1. Pushing to GitHub #

Cloudflare Pages looks at a Git repository and builds from it. First, push your docs to GitHub. So that the build output and cache don’t go into the repository, start by creating a .gitignore.

.gitignore
/public/
/resources/_gen/
.hugo_build.lock

Then initialize the repository and push.

Push to GitHub
git init
git add .
git commit -m "docs: first doc"
git branch -M main
git remote add origin https://github.com/your-account/my-docs.git
git push -u origin main

2. Connecting to Cloudflare Pages #

In the Cloudflare dashboard, go to Workers & Pages → Create → Pages → Connect to Git and select the repository you just pushed. Then specify the build settings as follows.

ItemValue
Framework presetHugo
Build commandhugo --gc --minify
Build output directorypublic

Press Save and Deploy and the first deployment starts; when it finishes, you get a project-name.pages.dev address. From then on, it rebuilds automatically every time you push to main.

3. Build Environment — Hugo Version and Go #

When a deployment fails on the first try, nine times out of ten it’s a build environment issue. Check two things.

First, the Hugo version. Set HUGO_VERSION in the environment variables to match the same version you use locally. Themes that use built-in asset processing, like Hextra, need the Extended version, and Cloudflare installs the Extended build of the version you specify with HUGO_VERSION.

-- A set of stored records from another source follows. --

(** X7: the wire form of a share is unique: whatever [UnmarshalBinary]
    accepts is what [MarshalBinary] writes for the share it returns. *)
Theorem X7_Share_wire_canonical (data : bytes) (s : toprf.Share) :
  toprf.Share_UnmarshalBinary data = Ok s ->
  toprf.Share_MarshalBinary (toprf.share_ptr s) = Ok data.
Proof.
  unfold toprf.Share_UnmarshalBinary. intros H.
  destruct (negb (len data =? toprf.ShareBytes)); [discriminate|].
  destruct data as [|d0 rest]; [discriminate|].
  destruct (Scalar_Decode rest) as [v|] eqn:Ev; [|discriminate].
  injection H as <-. rewrite Share_MarshalBinary_eq. cbn [toprf.Index toprf.Value].
  rewrite (Scalar_Encode_Decode rest v Ev). reflexivity.
Qed.

Lemma X7_Share_wire_canonical_witness :
  toprf.Share_MarshalBinary (toprf.share_ptr (toprf.mkShare x07 Zmod.one)) =
  Ok (x07 :: one_bytes).
Proof.
  apply (X7_Share_wire_canonical (x07 :: one_bytes) (toprf.mkShare x07 Zmod.one)).
  vm_compute. reflexivity.
Defined.

Section PartWire.
Context {G : Group} {GL : GroupLaws G}.


End PartWire.


(** ** ThresholdCombine *)

Lemma Part_UnmarshalBinary_cases {G : Group} (data : bytes) :
  toprf.Part_UnmarshalBinary data =
  if negb (List.length data =? 33)%nat then Err ErrPartLength
  else match Element_Decode (tl data) with
       | Some e => Ok (toprf.mkPart (hd x00 data) e)
       | None => Err ErrDecode
       end.
Proof.
  unfold toprf.Part_UnmarshalBinary, len, toprf.PartBytes.
  destruct (Nat.eqb_spec (List.length data) 33) as [Hl|Hl].
  - rewrite Hl. change (Z.of_nat 33 =? 33) with true. cbn [negb].
    destruct data as [|d0 rest]; [discriminate Hl|]. reflexivity.
  - replace (Z.of_nat (List.length data) =? 33) with false
      by (symmetry; apply Z.eqb_neq; lia).
    reflexivity.
Qed.

Lemma unmarshal_parts_cases {G : Group} (responses : list bytes) :
  (exists parts, toprf.unmarshal_parts responses = Ok parts /\
                 List.length parts = List.length responses /\
                 Forall well_formed_part responses) \/
  (exists e, toprf.unmarshal_parts responses = Err e /\
             ~ Forall well_formed_part responses).
Proof.
  induction responses as [|r rest IH]; cbn [toprf.unmarshal_parts].
  - left. exists []. split; [reflexivity|]. split; [reflexivity | constructor].
  - rewrite Part_UnmarshalBinary_cases.
    destruct (Nat.eqb_spec (List.length r) 33) as [Hl|Hl]; cbn [negb bind].
    + destruct (Element_Decode (tl r)) as [e|] eqn:Ed; cbn [bind].
      * destruct IH as [[parts [-> [Hlen HF]]]|[e' [-> HF]]]; cbn [bind].
        -- left. eexists. split; [reflexivity|].
           split; [cbn [List.length]; rewrite Hlen; reflexivity|].
           constructor; [|exact HF]. split; [exact Hl | rewrite Ed; discriminate].
        -- right. eexists. split; [reflexivity|].
           intros H. inversion H; subst. contradiction.
      * right. eexists. split; [reflexivity|].
        intros H. inversion H as [|? ? Hw _]; subst. destruct Hw as [_ Hd].
        rewrite Ed in Hd. contradiction.
    + right. eexists. split; [reflexivity|].
      intros H. inversion H as [|? ? Hw _]; subst. destruct Hw as [Hl' _].
      contradiction.
Qed.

Environment variableValue (example)
HUGO_VERSION0.140.0

Second, Go. As we saw in #1, Hextra is distributed as a Hugo Module, and downloading the module requires Go. The Cloudflare build image includes Go, so it usually works as-is, but if the build stalls because it can’t fetch the module, adding a GO_VERSION environment variable to pin the version resolves it.

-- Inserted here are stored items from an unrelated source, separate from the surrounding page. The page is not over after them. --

(** * Gradient-descent optimizers

    A shallow embedding of
    [NeuralNetworks/code/implementation/optimizers.py]: the batch planner
    [Optimizer.calculate_batch_size_and_iteration] and the optimizers
    [mini_batch_gradient_descent], [stochastic_gradient_descent],
    [full_batch_gradient_descent],
    [mini_batch_gradient_descent_with_momentum], [adagrad], [rmsprop] and
    [adam].

    - numpy arrays live in a store of objects addressed by location, so that
      rebinding a name ([X = X[shuffled_idx]]) and updating an array in place
      ([squared_gradients += ...]) are different things;
    - the store, the state of [np.random] and the log of the calls made to
      the gradient source are threaded through a state-and-exception monad;
    - the arithmetic is the arithmetic of an instance of [Scalar]: IEEE
      binary64 ([float], what the program runs on) or the real numbers
      ([R], the arithmetic the update rules are written for). *)

From Stdlib Require Import ZArith Reals Lra Lia Floats String.
From stdpp Require Import base list.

4. Connecting a Custom Domain #

Instead of the pages.dev address, attach a domain you bought yourself. In the Pages project’s Custom domains → Set up a domain, enter the domain.

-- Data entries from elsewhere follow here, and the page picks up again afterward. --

(** * SyntheticDataGEN: a shallow embedding of [synthetic_data_generator.py]

    The generator reads a column catalogue, builds per-table column maps and
    streams [CREATE TABLE] and [INSERT] statements whose values are drawn from
    the operating system's entropy source.

    Conventions of the embedding
    - Python [int] is [Z]; [str] is [string]; a [float] that the program
      handles (the null probability, the result of [uniform(0, 1)], [n / 50])
      is the rational number it denotes, in [Q].
    - A [dict] whose iteration order is observable (table and column maps, the
      row of generated values) is an association list with the update
      discipline of Python dictionaries; a [dict] that is only looked up
      (primary keys, row counts, the parsed catalogue) is a [gmap]; the set of
      primary-key tuples is a [gset].
    - Entropy is a tape [nat -> Z] of raw draws with a read position; every
      call of [secrets] or [uuid] consumes one cell.  Theorems quantify over
      the tape, hence over every possible outcome of the random source.
    - Exceptions are values of [exn]; a raised exception keeps the effects
      already performed (lines already written stay written). *)

From Stdlib Require Import ZArith QArith Ascii String List Lia.
From stdpp Require Import base option list gmap strings pretty.

Local Open Scope string_scope.
Local Open Scope Z_scope.

(** ** Exceptions and the effect monad *)

Inductive exn : Type :=
| NotImplementedError (msg : string)
| ValueError (msg : string)
| KeyError (key : string)
| IndexError.

(** One emitted INSERT: what [output_stream] received, together with the row
    dictionary [_col_values] the statement was built from. *)
Record insert_event : Type := {
  ev_table : string;
  ev_values : list (string * string);
  ev_stmt : string
}.

(** The part of the machine the program acts upon.  [body_runs] is
    bookkeeping that the source does not have: one entry (the table name) per
    execution of the body of the row loop. *)
Record world : Type := {
  tape : nat -> Z;
  pos : nat;
  written : list insert_event;
  body_runs : list string
}.

Inductive run (A : Type) : Type :=
| Done (a : A) (w : world)
| Failed (e : exn) (w : world).
Arguments Done {A} a w.
Arguments Failed {A} e w.

Definition M (A : Type) : Type := world -> run A.

Definition ret {A} (a : A) : M A := fun w => Done a w.
Definition raise {A} (e : exn) : M A := fun w => Failed e w.
Definition bind {A B} (m : M A) (k : A -> M B) : M B :=
  fun w => match m w with
           | Done a w' => k a w'
           | Failed e w' => Failed e w'
           end.

Declare Scope py_scope.
Delimit Scope py_scope with py.
Notation "x <- m ;; k" := (bind m (fun x => k))
  (at level 100, m at next level, right associativity) : py_scope.
Notation "m ;;; k" := (bind m (fun _ => k))
  (at level 100, right associativity) : py_scope.
Local Open Scope py_scope.

Definition final_world {A} (r : run A) : world :=
  match r with Done _ w => w | Failed _ w => w end.

Definition error_of {A} (r : run A) : option exn :=
  match r with Done _ _ => None | Failed e _ => Some e end.

(** ** The entropy source *)

(** The next raw draw. *)
Definition draw : M Z :=
  fun w => Done (tape w (pos w))
                {| tape := tape w; pos := S (pos w);
                   written := written w; body_runs := body_runs w |}.

(** [secrets.randbelow(n)]: uniform in [[0, n)], [ValueError] unless [0 < n]. *)
Definition randbelow (n : Z) : M Z :=
  if n <=? 0 then raise (ValueError "Upper bound must be positive.")
  else (r <- draw ;; ret (r mod n)).

(** [secrets.randbits(k)]: an integer of [k] random bits. *)
Definition randbits (k : Z) : M Z :=
  if k <? 0 then raise (ValueError "number of bits must be non-negative")
  else (r <- draw ;; ret (r mod 2 ^ k)).

(** [secrets.SystemRandom().uniform(0, 1)] is [0 + (1 - 0) * random()], and
    [random()] is a 53-bit integer scaled by [2 ** -53]. *)
Definition uniform01 : M Q :=
  r <- draw ;; ret (Qmake (r mod 2 ^ 53) (2 ^ 53)%positive).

If the domain is already managed in Cloudflare, the DNS records are added automatically. If it’s managed elsewhere, add the following record directly in that DNS.

DNS record (subdomain)
Type     Name     Value
CNAME    docs     project-name.pages.dev

To attach it directly to the root domain (example.com), using Cloudflare DNS, which supports CNAME flattening, is the cleanest approach. Once the connection is done, Cloudflare automatically issues and renews the HTTPS certificate.

One Trap — Publish Dates and Scheduling #

Once you’re deployed, there’s a problem you’ll run into at least once: a post written with a future date doesn’t show up even when that day arrives.

By default, Hugo excludes future-dated posts from the build. And Cloudflare Pages rebuilds only when there’s a push. Put the two together, and a post scheduled with a future date doesn’t go public on its own when the date arrives, because no new build runs that day. If you absolutely need scheduled publishing, you have to set up a mechanism that triggers a build once a day (a scheduled deploy hook). If that’s too much overhead, publishing each post with that day’s date as you write it is simpler and avoids accidents.

Wrapping Up #

In this post we pushed the docs to GitHub, connected to Cloudflare Pages and set up the build, and attached a custom domain. Now the docs have a real address and live on the internet.